(* ===== verification/Adb.v ===== *)
(** * Devices driven over adb ([src/src/beetroot/backends/adb.py])

    The calls of the [adb] binary, the backend's operations and the batch install of
    Magisk modules.  What a call returns may depend on the calls made before it; a device
    shell is the class [DeviceShell]. *)
From stdpp Require Import base list strings gmap sorting.
From Stdlib Require Import ZArith QArith Lia Ascii.
From S2P Require Import Prelude PyStr Config Ports Registry BootCache HostFs Paths Download ModulesDownload FridaDownload Shell.
Local Open Scope stdpp_scope.
Local Open Scope Z_scope.

(** ** Processes *)

(** The end of a captured run under a deadline; the streams of a killed process are what
    it had written.  [NotText] is output that is not UTF-8. *)
Inductive run_end : Type :=
| Finished (rc : Z) (out err : string)
| Expired (out err : string)
| NotSpawned
| NotText.

Class Adb := {
  adb_found : bool;                              (* [shutil.which] *)
  frida_found : bool;
  adb_run : list (list string) -> list string -> run_end;
  (** A run on the caller's terminal: its exit code, unless it cannot be spawned. *)
  terminal_run : list (list string) -> list string -> option Z }.

Inductive proc_error : Type :=
| CannotSpawn                                    (* OSError *)
| UndecodableOutput.                             (* UnicodeDecodeError, a ValueError *)

(** The state is the calls made so far. *)
Abbreviation CallM := (M (list (list string)) proc_error).

Definition _ADB : string := "adb".
Definition _FRIDA : string := "frida".
Definition _REMOTE_FRIDA_SERVER : string := "/data/local/tmp/frida-server".
Definition _DEVICE_PORT : Z := 27042.
Definition _MAGISK_MODULE_DROP : string := "/sdcard/Download".
Definition _MAGISK_MODULE_TMP : string := "/data/local/tmp".
Definition _ADB_DEVICES_COLUMNS : nat := 2.

(** ** The binary *)

Section adb.
Context {A : Adb}.

Definition captured (argv : list string) : M (list (list string)) proc_error run_end := fun h =>
  match adb_run h argv with
  | NotSpawned => (Err CannotSpawn, h)
  | NotText => (Err UndecodableOutput, h ++ [argv])
  | e => (Ok e, h ++ [argv])
  end.

(** The first row of [adb devices] that names the serial and satisfies the test. *)
Definition device_row (serial line : string) : option string :=
  match split_ws line with
  | s :: state :: _ => if String.eqb s serial then Some state else None
  | _ => None
  end.

Definition serial_is_available (serial : string) : CallM bool :=
  if negb adb_found then mret false
  else
    e ← captured [_ADB; "devices"];
    mret (match e with
          | Finished rc out _ =>
              (rc =? 0) && existsb (fun line => bool_decide (device_row serial line = Some "device")) (splitlines out)
          | _ => false
          end).

(** ** The device *)

Record AdbDevice := mkAdb { a_name : string; a_serial : string; _host_forward_port : Z }.

Inductive source_error : Type := SourceMissing | SourceDirectory | SourceNotZip.

Inductive row_detail : Type :=
| Installed (cmd : string)
| HostRefused (e : adb_error)                    (* [str] of a ValueError *)
| AdbFailed (e : adb_error)                      (* [str] of a RuntimeError *)
| WentOffline (e : adb_error)
with adb_error : Type :=
| ADl (e : dl_error)
| Proc (e : proc_error)
| AdbNotInstalled                                (* RuntimeError *)
| FridaNotInstalled                              (* RuntimeError *)
| VersionRequired                                (* ValueError *)
| BadSource (source : string) (why : source_error)  (* ValueError *)
| DigestCount (digests sources : nat)            (* ValueError *)
| CommandFailed (argv : list string) (rc : Z) (err : string)  (* RuntimeError *)
| Offline (last_error : string) (skipped : nat) (results : list (string * bool * row_detail))  (* DevicePreflightError *)
| NoRootAccess                                   (* DevicePreflightError *)
| NoMagisk.                                      (* DevicePreflightError *)

(** The [except] clauses of the batch loop, in their order. *)
Definition is_ValueError (e : adb_error) : bool :=
  match e with
  | ADl (DigestMismatch _ _) | Proc UndecodableOutput | VersionRequired | BadSource _ _ | DigestCount _ _ => true
  | _ => false
  end.
Definition is_RuntimeError (e : adb_error) : bool :=
  match e with
  | AdbNotInstalled | FridaNotInstalled | CommandFailed _ _ _ | Offline _ _ _ | NoRootAccess | NoMagisk => true
  | _ => false
  end.
End adb.

(** Source, ok, detail. *)
Definition ModuleInstallResult : Type := (string * bool * row_detail)%type.

(** The host the device hangs on: its files and downloads, the calls made, the notes
    printed (base name and remote path). *)
Record aworld := mkAw { a_net : net; ran : list (list string); pushed_notes : list (string * string) }.
Abbreviation ADM := (M aworld adb_error).

Definition set_net_aw (s : net) (w : aworld) : aworld := mkAw s (ran w) (pushed_notes w).
Definition set_ran (h : list (list string)) (w : aworld) : aworld := mkAw (a_net w) h (pushed_notes w).
Definition on_procs {B} (m : CallM B) : ADM B := zoom ran set_ran Proc m.
Definition on_files {B} (m : DM B) : ADM B := zoom a_net set_net_aw ADl m.

Section device.
Context {A : Adb} {Y : Layout} {W : Web} {H : FridaHost} {Z' : Lzma}.
Variable cwd : path.
Variable fuel : nat.                             (* of the decompression loop *)

(** ** Host-side checks of a module *)

(** The parts of [Path(s)]. *)
Definition pure_parts (s : string) : list string := filter (fun c => is_dot c = false) (components s).

(** [str(Path(s))] and its [name] and [suffix]. *)
Definition pure_path (s : string) : string :=
  let anchor := if starts_with "//" s && negb (starts_with "///" s) then "//"
                else if starts_with "/" s then "/" else "" in
  match pure_parts s with
  | [] => if String.eqb anchor "" then "." else anchor
  | l => anchor +:+ join "/" l
  end.
Definition pure_name (s : string) : string := default "" (last (pure_parts s)).
Definition py_suffix (name : string) : string :=
  match break_at (Ascii.eqb "."%char) (rev (chars name)) with
  | ((_ :: _) as ext, _ :: _ :: _) => "." +:+ of_chars (rev ext)
  | _ => ""
  end.

Definition _validated_zip_source (source : string) : ADM string :=
  f ← gets (fun w => nfs (a_net w));
  let p := resolve cwd source in
  lift (raise_if (negb (exists_at f p)) (BadSource source SourceMissing)) ;;
  lift (raise_if (negb (is_file_at f p)) (BadSource source SourceDirectory)) ;;
  lift (raise_if (negb (String.eqb (lower (py_suffix (pure_name source))) ".zip")) (BadSource source SourceNotZip)) ;;
  mret (pure_path source).

(** ** Calls *)

Implicit Types (d : AdbDevice).

Definition _adb_unchecked d (argv : list string) : ADM (Z * string * string) :=
  e ← on_procs (captured ([_ADB; "-s"; a_serial d] ++ argv));
  mret (match e with
        | Finished rc out err => (rc, out, err)
        | Expired out err => (124, out, if String.eqb err "" then "timed out" else err)
        | _ => (124, "", "")
        end).

Definition _adb d (argv : list string) : ADM (Z * string * string) :=
  r ← _adb_unchecked d argv;
  let '(rc, out, err) := r in
  if rc =? 0 then mret r
  else raise (CommandFailed ([_ADB; "-s"; a_serial d] ++ argv) rc (strip err)).

Definition _adb_shell d (argv : list string) : ADM (Z * string * string) := _adb d ("shell" :: argv).

Definition need_adb : ADM unit := lift (raise_if (negb adb_found) AdbNotInstalled).

(** ** Operations *)

Definition from_meta_row (name : string) (b : BackendConfig) (m : option (Z)) : option (result port_error AdbDevice) :=
  match b, m with
  | AdbBackendConfig serial, Some idx =>
      Some (match ports_for_index idx with
            | Ok wk => Ok (mkAdb name serial (default 0 (Dict.get "frida" wk)))
            | Err e => Err e
            end)
  | _, _ => None
  end.

Definition frida_address d : string := "localhost:" +:+ str_of_Z (_host_forward_port d).

Definition adb_install_frida d (version : option string) : ADM unit :=
  v ← lift (match version with Some v => Ok v | None => Err VersionRequired end);
  need_adb ;;
  cached ← on_files (download fuel v None None);
  _ ← _adb d ["push"; path_str cached; _REMOTE_FRIDA_SERVER];
  _ ← _adb_shell d ["chmod"; "755"; _REMOTE_FRIDA_SERVER];
  _ ← _adb_shell d ["su"; "-c"; _REMOTE_FRIDA_SERVER +:+ " </dev/null >/dev/null 2>&1 &"];
  _ ← _adb d ["forward"; "tcp:" +:+ str_of_Z (_host_forward_port d); "tcp:" +:+ str_of_Z _DEVICE_PORT];
  mret tt.

(** A run on the caller's terminal. *)
Definition on_terminal (argv : list string) : ADM Z := fun w =>
  match terminal_run (ran w) argv with
  | Some rc => (Ok rc, set_ran (ran w ++ [argv]) w)
  | None => (Err (Proc CannotSpawn), w)
  end.

Definition adb_device_shell d (args : list string) : ADM Z :=
  need_adb ;; on_terminal ([_ADB; "-s"; a_serial d; "shell"] ++ args).

Definition adb_frida_cli d (args : list string) : ADM Z :=
  lift (raise_if (negb frida_found) FridaNotInstalled) ;;
  on_terminal ([_FRIDA; "-H"; frida_address d] ++ args).

(** The digest of this variant is ignored. *)
Definition adb_add_module d (source : string) (sha256 : option string) : ADM unit :=
  need_adb ;;
  src ← _validated_zip_source source;
  let basename := pure_name source in
  let remote := _MAGISK_MODULE_DROP +:+ "/" +:+ basename in
  _ ← _adb d ["push"; src; remote];
  modify (fun w => mkAw (a_net w) (ran w) (pushed_notes w ++ [(basename, remote)])).

(** ** The batch install *)

Definition _abort_if_unavailable d (probe_stderr : string) : ADM unit :=
  here ← on_procs (serial_is_available (a_serial d));
  lift (raise_if (negb here) (Offline (strip probe_stderr) 0 [])).

Definition _preflight_root_and_magisk d : ADM unit :=
  root ← _adb_unchecked d ["shell"; "su"; "-c"; shlex_quote "true"];
  let '(rc, _, err) := root in
  (if rc =? 0 then mret tt else _abort_if_unavailable d err ;; raise NoRootAccess) ;;
  magisk ← _adb_unchecked d ["shell"; "su"; "-c"; shlex_quote "command -v magisk"];
  let '(rc, _, err) := magisk in
  if rc =? 0 then mret tt else _abort_if_unavailable d err ;; raise NoMagisk.

Definition remote_zip (index : nat) : string :=
  _MAGISK_MODULE_TMP +:+ "/beetroot-module-" +:+ str_of_Z (Z.of_nat index) +:+ ".zip".
Definition install_cmd (index : nat) : string :=
  "magisk --install-module " +:+ shlex_quote (remote_zip index).
Definition cleanup_cmd (index : nat) : string := "rm -f " +:+ shlex_quote (remote_zip index).

(** [with contextlib.suppress(RuntimeError)]. *)
Definition suppress_RuntimeError (m : ADM unit) : ADM unit :=
  catch m (fun e => if is_RuntimeError e then mret tt else raise e).

Definition _auto_install_one d (source : string) (sha256 : option string) (index : nat) : ADM row_detail :=
  src ← _validated_zip_source source;
  match sha256 with
  | Some digest => on_files (verify_sha256 (resolve cwd source) digest)
  | None => mret tt
  end ;;
  _ ← _adb d ["push"; src; remote_zip index];
  finally
    (_ ← _adb_shell d ["su"; "-c"; shlex_quote (install_cmd index)]; mret tt)
    (suppress_RuntimeError (_ ← _adb_shell d ["su"; "-c"; shlex_quote (cleanup_cmd index)]; mret tt)) ;;
  mret (Installed ("su -c " +:+ shlex_quote (install_cmd index))).

(** One turn of the loop; [todo] is how many modules come after this one. *)
Definition install_row d (source : string) (digest : option string) (index todo : nat)
    (results : list ModuleInstallResult) : ADM ModuleInstallResult :=
  catch (detail ← _auto_install_one d source digest index; mret (source, true, detail))
    (fun e =>
       if is_ValueError e then mret (source, false, HostRefused e)
       else if is_RuntimeError e then
         here ← on_procs (serial_is_available (a_serial d));
         if (here : bool) then mret (source, false, AdbFailed e)
         else raise (Offline "" todo (results ++ [(source, false, WentOffline e)]))
       else raise e).

Fixpoint install_rows d (items : list (string * option string)) (index : nat)
    (results : list ModuleInstallResult) : ADM (list ModuleInstallResult) :=
  match items with
  | [] => mret results
  | (source, digest) :: items' =>
      row ← install_row d source digest index (length items') results;
      install_rows d items' (S index) (results ++ [row])
  end.

Definition auto_install_modules d (sources : list string) (sha256s : option (list (option string)))
  : ADM (list ModuleInstallResult) :=
  need_adb ;;
  lift (match sha256s with
        | Some l => raise_if (negb (Nat.eqb (length l) (length sources))) (DigestCount (length l) (length sources))
        | None => Ok tt
        end) ;;
  _preflight_root_and_magisk d ;;
  install_rows d (zip sources (default (replicate (length sources) None) sha256s)) 0 [].
End device.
──────────
(Problem statement): Taking the entries above, write out exactly each line from the one holding "(** [with contextlib.suppress(RuntimeError)]." to the one holding "row ← install_row", both included, and stop there.

(Answer below):
(** [with contextlib.suppress(RuntimeError)]. *)
Definition suppress_RuntimeError (m : ADM unit) : ADM unit :=
  catch m (fun e => if is_RuntimeError e then mret tt else raise e).

Definition _auto_install_one d (source : string) (sha256 : option string) (index : nat) : ADM row_detail :=
  src ← _validated_zip_source source;
  match sha256 with
  | Some digest => on_files (verify_sha256 (resolve cwd source) digest)
  | None => mret tt
  end ;;
  _ ← _adb d ["push"; src; remote_zip index];
  finally
    (_ ← _adb_shell d ["su"; "-c"; shlex_quote (install_cmd index)]; mret tt)
    (suppress_RuntimeError (_ ← _adb_shell d ["su"; "-c"; shlex_quote (cleanup_cmd index)]; mret tt)) ;;
  mret (Installed ("su -c " +:+ shlex_quote (install_cmd index))).

(** One turn of the loop; [todo] is how many modules come after this one. *)
Definition install_row d (source : string) (digest : option string) (index todo : nat)
    (results : list ModuleInstallResult) : ADM ModuleInstallResult :=
  catch (detail ← _auto_install_one d source digest index; mret (source, true, detail))
    (fun e =>
       if is_ValueError e then mret (source, false, HostRefused e)
       else if is_RuntimeError e then
         here ← on_procs (serial_is_available (a_serial d));
         if (here : bool) then mret (source, false, AdbFailed e)
         else raise (Offline "" todo (results ++ [(source, false, WentOffline e)]))
       else raise e).

Fixpoint install_rows d (items : list (string * option string)) (index : nat)
    (results : list ModuleInstallResult) : ADM (list ModuleInstallResult) :=
  match items with
  | [] => mret results
  | (source, digest) :: items' =>
      row ← install_row d source digest index (length items') results;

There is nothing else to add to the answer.